- **REQUIRED ACTION**: In the listing below, find the line containing "unfold check_resolvable, verify_resolvable in" and the line containing "aap_verification_importable := false;". Repeat exactly those two lines and every line between them, nothing more.

* * *

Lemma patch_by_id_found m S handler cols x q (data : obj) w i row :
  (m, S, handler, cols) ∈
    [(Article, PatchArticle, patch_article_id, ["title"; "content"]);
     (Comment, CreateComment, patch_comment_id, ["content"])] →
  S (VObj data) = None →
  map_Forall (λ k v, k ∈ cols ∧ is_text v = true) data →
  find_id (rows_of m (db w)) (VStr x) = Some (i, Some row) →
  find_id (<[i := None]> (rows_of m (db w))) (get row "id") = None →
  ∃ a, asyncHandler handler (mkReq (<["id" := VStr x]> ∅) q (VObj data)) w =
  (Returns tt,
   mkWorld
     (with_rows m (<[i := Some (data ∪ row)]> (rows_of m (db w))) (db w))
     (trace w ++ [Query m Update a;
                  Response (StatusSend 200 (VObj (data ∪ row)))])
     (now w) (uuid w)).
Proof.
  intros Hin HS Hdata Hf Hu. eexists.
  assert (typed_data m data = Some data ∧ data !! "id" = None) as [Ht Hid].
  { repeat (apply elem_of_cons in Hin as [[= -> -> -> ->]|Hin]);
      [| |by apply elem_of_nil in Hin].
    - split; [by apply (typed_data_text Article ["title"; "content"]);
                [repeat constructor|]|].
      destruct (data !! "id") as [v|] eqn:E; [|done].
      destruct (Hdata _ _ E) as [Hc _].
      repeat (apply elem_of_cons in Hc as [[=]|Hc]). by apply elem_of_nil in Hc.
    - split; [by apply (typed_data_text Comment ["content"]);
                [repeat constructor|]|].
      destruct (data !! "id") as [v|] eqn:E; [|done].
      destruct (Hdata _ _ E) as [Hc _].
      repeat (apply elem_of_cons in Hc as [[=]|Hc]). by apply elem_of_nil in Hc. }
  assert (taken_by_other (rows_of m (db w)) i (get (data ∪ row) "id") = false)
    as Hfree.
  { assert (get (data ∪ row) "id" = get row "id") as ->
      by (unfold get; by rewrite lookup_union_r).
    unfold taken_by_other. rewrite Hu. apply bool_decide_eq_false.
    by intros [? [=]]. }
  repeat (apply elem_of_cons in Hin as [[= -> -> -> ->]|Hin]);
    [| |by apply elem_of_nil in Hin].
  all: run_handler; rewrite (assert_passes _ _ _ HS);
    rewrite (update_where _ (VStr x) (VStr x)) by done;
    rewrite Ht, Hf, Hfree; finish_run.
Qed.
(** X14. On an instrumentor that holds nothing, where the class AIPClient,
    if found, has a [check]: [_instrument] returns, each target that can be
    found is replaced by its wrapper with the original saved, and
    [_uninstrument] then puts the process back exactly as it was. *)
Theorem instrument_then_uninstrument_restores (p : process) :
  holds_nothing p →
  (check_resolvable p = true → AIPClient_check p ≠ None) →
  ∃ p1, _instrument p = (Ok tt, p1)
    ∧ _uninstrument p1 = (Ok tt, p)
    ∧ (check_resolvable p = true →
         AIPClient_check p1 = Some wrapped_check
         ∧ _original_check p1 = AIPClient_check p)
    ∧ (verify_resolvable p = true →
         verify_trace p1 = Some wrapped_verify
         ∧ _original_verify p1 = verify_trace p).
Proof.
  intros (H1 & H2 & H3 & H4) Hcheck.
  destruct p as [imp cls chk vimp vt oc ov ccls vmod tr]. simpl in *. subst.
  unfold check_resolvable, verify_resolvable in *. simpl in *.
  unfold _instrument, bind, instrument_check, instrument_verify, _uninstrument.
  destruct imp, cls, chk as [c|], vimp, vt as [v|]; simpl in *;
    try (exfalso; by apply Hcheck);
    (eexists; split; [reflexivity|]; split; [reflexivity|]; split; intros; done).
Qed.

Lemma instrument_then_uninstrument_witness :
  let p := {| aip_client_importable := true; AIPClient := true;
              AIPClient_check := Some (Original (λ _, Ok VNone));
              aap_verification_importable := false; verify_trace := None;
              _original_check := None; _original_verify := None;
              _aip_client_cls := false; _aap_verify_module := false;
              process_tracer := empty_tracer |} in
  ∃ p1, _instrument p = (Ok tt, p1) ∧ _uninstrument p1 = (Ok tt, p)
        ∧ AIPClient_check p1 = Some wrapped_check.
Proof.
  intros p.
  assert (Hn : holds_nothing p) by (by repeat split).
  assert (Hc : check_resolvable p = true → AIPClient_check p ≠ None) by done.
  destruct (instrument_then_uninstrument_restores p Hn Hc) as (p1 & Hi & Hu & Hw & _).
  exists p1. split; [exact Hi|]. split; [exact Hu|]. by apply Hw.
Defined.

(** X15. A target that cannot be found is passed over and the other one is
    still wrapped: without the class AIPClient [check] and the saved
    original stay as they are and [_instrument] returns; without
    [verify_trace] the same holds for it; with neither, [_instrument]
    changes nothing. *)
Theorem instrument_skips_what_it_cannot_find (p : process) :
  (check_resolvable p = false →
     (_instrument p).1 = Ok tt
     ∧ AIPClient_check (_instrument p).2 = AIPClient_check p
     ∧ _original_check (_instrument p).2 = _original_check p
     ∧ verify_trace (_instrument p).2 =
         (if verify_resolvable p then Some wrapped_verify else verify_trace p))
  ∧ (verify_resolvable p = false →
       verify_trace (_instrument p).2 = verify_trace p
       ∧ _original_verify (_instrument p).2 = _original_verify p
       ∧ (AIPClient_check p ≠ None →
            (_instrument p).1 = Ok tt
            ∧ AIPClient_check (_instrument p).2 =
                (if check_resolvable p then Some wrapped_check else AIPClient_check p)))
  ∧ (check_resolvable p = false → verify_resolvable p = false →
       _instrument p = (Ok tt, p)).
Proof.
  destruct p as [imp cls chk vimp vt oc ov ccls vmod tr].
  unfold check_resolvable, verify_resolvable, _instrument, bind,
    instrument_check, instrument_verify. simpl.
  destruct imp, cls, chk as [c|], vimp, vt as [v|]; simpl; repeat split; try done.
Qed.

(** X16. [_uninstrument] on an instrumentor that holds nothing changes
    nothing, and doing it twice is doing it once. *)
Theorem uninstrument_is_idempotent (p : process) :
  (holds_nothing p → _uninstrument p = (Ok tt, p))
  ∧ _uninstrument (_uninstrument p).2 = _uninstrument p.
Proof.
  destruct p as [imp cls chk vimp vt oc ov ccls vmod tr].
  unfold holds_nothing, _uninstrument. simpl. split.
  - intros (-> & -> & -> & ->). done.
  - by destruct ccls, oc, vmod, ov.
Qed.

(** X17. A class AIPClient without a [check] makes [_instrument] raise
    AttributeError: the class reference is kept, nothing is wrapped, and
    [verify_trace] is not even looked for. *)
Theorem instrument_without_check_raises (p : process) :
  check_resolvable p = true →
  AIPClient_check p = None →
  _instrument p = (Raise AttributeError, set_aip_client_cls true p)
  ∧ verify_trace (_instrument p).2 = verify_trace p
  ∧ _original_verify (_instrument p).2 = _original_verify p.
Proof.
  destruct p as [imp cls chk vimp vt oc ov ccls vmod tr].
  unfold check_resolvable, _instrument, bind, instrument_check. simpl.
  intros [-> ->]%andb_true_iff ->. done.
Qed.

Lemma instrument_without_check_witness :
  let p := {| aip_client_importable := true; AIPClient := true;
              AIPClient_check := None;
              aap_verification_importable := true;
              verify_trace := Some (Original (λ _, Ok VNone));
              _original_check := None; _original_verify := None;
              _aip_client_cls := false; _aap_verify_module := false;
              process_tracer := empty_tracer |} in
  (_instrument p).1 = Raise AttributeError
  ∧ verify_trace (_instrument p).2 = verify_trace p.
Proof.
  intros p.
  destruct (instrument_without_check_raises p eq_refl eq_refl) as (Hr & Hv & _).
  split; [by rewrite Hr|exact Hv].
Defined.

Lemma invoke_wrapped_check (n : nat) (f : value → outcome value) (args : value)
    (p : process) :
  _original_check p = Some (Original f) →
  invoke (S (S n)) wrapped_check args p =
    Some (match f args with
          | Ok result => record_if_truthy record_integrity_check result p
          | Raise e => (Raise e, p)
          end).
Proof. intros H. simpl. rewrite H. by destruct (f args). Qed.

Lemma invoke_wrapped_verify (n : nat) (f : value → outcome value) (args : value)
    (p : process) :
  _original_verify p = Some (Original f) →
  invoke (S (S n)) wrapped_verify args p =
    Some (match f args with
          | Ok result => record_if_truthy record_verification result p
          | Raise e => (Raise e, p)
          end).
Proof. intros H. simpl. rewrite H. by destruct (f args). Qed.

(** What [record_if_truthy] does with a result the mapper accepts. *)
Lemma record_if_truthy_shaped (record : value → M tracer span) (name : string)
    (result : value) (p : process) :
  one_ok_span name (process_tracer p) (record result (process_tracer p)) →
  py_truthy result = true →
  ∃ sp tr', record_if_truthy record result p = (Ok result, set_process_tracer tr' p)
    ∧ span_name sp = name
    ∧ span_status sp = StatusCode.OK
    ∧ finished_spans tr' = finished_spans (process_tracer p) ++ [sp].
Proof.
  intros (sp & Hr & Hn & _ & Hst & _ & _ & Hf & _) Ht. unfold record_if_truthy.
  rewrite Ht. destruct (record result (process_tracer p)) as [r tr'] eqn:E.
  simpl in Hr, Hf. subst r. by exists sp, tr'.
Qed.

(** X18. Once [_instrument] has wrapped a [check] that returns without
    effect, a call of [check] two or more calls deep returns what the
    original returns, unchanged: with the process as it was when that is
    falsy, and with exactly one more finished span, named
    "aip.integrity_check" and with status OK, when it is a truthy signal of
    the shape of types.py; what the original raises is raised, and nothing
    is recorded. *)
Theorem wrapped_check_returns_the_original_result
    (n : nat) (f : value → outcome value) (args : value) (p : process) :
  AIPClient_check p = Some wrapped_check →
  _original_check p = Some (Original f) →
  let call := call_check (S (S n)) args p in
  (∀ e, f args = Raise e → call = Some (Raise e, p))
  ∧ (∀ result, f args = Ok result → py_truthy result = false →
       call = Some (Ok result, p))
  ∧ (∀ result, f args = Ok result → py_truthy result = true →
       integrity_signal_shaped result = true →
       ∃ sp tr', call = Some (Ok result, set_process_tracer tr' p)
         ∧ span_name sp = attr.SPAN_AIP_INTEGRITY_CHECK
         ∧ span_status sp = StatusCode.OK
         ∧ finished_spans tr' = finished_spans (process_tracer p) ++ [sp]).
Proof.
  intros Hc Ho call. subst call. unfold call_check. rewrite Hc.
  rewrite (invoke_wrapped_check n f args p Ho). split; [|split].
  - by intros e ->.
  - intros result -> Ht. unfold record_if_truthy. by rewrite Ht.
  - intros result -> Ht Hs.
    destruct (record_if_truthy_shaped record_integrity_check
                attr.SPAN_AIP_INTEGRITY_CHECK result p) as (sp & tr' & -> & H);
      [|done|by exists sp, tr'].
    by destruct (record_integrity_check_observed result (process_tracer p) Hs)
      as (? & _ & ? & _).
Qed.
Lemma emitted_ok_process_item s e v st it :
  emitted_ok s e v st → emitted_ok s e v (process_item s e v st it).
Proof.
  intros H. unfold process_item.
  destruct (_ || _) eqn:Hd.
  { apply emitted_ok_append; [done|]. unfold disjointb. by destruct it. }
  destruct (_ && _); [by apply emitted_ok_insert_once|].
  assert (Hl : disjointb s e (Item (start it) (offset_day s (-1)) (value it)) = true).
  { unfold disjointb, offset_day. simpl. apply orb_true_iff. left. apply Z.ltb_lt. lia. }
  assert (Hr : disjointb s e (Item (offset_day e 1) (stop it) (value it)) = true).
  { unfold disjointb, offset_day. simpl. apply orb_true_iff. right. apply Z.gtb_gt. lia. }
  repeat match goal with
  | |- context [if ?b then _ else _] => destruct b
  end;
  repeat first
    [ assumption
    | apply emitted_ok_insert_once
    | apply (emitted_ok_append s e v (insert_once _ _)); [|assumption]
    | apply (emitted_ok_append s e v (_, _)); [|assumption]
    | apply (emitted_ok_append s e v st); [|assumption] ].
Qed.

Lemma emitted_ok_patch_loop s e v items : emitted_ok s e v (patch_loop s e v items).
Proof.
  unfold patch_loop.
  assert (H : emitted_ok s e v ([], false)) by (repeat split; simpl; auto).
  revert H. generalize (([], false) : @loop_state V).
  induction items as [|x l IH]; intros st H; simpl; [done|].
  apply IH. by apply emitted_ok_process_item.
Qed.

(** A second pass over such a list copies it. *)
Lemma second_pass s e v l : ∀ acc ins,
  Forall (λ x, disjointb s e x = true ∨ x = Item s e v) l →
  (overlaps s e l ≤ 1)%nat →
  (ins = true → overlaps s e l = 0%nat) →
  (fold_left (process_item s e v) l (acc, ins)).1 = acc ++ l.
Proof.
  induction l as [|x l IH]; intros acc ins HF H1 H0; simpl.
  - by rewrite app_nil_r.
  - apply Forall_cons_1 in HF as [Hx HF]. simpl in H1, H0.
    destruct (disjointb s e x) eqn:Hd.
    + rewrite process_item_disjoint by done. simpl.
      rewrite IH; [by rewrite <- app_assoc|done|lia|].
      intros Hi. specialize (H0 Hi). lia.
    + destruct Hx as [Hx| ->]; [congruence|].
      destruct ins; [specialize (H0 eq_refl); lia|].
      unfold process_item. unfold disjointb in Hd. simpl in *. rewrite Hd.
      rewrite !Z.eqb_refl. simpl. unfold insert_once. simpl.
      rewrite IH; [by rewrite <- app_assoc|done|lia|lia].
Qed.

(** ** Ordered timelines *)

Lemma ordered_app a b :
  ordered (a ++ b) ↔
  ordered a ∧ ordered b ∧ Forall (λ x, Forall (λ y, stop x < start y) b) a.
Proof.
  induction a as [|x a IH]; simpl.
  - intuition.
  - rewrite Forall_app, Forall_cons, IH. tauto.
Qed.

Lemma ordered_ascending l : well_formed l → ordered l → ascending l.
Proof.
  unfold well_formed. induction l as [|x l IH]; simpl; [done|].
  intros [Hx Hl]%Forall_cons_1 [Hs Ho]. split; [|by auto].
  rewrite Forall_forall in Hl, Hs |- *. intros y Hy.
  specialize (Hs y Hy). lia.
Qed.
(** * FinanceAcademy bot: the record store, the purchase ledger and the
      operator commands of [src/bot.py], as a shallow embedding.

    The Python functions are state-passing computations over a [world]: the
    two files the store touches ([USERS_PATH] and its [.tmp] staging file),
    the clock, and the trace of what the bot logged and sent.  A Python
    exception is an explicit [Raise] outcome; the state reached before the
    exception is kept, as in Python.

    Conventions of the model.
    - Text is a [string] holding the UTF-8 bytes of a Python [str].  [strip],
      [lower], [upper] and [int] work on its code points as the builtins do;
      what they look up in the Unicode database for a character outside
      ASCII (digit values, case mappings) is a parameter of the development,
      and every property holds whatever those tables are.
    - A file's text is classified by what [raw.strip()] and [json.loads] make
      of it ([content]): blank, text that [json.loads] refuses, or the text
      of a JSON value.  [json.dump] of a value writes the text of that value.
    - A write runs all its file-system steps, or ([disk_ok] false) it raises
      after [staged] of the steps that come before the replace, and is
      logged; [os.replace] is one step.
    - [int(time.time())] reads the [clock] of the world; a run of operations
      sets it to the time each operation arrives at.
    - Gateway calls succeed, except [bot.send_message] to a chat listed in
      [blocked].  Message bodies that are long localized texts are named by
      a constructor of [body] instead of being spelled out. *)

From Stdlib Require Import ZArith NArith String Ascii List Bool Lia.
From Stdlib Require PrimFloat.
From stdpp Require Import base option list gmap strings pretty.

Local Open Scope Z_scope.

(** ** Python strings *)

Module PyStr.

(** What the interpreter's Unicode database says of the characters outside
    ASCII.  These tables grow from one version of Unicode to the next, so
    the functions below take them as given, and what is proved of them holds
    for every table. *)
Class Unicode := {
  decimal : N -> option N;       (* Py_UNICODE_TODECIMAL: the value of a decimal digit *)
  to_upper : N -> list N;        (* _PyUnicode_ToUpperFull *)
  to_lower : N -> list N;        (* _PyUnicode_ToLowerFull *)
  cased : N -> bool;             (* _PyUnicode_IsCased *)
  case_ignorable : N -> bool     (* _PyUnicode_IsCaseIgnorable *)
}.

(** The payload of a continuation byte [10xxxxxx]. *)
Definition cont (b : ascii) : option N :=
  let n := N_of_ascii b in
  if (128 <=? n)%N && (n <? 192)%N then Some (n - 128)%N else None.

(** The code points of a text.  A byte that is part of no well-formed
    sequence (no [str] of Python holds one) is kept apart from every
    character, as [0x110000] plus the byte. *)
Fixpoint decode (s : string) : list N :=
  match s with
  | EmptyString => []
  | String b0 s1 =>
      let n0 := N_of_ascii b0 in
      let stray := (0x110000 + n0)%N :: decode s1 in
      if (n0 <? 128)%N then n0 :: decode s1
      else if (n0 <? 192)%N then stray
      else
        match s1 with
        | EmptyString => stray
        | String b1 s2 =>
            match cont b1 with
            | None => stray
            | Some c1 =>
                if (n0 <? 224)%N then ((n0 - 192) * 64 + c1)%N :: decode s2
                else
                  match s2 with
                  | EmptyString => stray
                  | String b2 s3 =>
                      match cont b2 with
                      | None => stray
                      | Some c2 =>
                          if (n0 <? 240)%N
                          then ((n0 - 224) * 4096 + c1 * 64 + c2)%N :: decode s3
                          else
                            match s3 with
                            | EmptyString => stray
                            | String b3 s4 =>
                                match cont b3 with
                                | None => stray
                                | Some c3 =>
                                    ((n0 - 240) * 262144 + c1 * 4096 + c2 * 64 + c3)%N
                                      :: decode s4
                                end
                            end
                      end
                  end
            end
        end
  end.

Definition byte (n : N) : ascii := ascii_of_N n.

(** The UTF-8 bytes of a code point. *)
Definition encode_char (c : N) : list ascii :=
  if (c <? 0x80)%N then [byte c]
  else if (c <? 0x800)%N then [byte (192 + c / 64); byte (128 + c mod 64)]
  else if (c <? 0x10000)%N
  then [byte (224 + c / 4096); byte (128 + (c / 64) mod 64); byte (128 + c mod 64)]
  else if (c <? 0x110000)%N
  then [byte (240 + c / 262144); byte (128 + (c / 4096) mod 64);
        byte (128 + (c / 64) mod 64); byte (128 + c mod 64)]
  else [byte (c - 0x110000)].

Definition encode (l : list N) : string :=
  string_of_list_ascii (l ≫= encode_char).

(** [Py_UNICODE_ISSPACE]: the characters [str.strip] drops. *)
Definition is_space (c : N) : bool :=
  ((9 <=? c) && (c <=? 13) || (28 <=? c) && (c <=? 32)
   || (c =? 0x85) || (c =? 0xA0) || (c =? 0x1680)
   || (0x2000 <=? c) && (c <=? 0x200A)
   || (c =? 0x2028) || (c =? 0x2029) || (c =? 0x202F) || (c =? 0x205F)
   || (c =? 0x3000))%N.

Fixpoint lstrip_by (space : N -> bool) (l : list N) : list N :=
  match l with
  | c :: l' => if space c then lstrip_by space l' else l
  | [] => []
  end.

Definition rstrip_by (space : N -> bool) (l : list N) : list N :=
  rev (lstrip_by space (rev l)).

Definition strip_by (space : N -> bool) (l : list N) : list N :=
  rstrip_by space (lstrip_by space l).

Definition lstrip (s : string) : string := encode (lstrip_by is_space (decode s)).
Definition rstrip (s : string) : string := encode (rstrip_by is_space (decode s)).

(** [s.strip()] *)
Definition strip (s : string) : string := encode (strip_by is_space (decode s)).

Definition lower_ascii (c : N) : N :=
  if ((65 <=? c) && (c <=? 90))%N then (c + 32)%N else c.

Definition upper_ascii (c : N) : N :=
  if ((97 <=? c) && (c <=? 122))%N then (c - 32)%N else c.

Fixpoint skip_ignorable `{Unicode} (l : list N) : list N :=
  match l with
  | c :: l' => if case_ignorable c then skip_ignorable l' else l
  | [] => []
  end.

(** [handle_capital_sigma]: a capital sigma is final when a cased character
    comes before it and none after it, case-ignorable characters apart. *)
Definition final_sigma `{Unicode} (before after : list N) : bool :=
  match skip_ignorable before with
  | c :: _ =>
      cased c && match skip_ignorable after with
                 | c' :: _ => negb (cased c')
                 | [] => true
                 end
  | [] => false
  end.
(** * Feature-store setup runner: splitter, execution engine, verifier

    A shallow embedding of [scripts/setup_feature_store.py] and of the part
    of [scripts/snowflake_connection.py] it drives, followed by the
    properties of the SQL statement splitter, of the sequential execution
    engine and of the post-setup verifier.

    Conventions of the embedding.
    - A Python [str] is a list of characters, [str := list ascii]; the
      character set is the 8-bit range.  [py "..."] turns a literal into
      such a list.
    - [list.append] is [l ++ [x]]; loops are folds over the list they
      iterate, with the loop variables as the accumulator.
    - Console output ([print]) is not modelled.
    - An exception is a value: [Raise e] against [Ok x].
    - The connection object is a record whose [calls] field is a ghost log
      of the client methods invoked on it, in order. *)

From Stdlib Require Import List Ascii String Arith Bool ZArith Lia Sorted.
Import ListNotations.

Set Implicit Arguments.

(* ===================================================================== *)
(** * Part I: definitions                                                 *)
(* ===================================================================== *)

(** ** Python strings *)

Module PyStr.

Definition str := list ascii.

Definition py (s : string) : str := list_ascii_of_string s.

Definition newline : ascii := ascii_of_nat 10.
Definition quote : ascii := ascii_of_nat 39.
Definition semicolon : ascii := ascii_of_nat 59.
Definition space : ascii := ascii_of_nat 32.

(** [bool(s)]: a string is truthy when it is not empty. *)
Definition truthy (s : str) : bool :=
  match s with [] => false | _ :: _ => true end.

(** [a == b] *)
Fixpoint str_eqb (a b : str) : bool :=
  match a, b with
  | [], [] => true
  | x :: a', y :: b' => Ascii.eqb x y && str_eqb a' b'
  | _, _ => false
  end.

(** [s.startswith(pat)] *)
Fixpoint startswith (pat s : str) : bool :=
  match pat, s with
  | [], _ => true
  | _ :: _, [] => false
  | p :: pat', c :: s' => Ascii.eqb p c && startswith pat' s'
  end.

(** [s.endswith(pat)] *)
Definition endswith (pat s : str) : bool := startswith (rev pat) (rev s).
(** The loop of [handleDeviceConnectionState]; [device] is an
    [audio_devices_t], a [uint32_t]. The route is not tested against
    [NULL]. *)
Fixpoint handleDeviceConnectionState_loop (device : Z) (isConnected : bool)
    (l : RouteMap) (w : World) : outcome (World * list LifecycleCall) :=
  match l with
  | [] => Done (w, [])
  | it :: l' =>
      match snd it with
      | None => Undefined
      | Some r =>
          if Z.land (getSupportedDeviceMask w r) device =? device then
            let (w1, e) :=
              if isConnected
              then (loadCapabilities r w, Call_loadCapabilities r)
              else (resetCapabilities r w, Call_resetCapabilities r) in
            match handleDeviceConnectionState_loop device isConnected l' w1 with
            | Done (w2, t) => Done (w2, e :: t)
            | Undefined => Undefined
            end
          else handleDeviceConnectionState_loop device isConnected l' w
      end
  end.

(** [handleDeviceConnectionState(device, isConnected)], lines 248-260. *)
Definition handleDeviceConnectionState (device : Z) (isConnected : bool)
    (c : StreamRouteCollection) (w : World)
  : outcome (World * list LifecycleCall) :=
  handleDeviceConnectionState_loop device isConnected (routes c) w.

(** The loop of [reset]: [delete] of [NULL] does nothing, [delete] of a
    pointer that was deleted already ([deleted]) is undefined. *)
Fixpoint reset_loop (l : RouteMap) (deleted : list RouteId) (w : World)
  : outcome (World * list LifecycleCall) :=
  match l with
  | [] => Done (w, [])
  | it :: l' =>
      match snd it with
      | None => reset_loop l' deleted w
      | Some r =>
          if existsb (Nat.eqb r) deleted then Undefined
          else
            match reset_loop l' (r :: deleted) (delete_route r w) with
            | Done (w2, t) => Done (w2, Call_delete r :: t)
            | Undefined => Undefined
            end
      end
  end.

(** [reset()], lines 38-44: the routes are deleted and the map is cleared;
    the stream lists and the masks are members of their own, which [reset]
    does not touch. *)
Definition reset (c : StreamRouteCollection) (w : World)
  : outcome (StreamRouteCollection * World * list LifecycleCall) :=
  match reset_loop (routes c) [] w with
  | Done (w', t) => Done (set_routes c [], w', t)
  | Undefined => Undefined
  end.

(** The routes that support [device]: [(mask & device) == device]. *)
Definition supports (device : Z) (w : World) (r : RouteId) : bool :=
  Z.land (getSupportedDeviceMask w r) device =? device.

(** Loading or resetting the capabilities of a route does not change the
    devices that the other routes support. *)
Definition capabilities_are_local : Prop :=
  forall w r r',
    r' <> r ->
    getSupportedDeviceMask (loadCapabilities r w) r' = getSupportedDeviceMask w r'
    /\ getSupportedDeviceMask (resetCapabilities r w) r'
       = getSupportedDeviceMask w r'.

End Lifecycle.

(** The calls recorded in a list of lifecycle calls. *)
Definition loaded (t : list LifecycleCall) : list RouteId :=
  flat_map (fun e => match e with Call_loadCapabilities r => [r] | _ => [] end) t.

* * *

- **WORKED SOLUTION**:
  unfold check_resolvable, verify_resolvable in *. simpl in *.
  unfold _instrument, bind, instrument_check, instrument_verify, _uninstrument.
  destruct imp, cls, chk as [c|], vimp, vt as [v|]; simpl in *;
    try (exfalso; by apply Hcheck);
    (eexists; split; [reflexivity|]; split; [reflexivity|]; split; intros; done).
Qed.

Lemma instrument_then_uninstrument_witness :
  let p := {| aip_client_importable := true; AIPClient := true;
              AIPClient_check := Some (Original (λ _, Ok VNone));
              aap_verification_importable := false; verify_trace := None;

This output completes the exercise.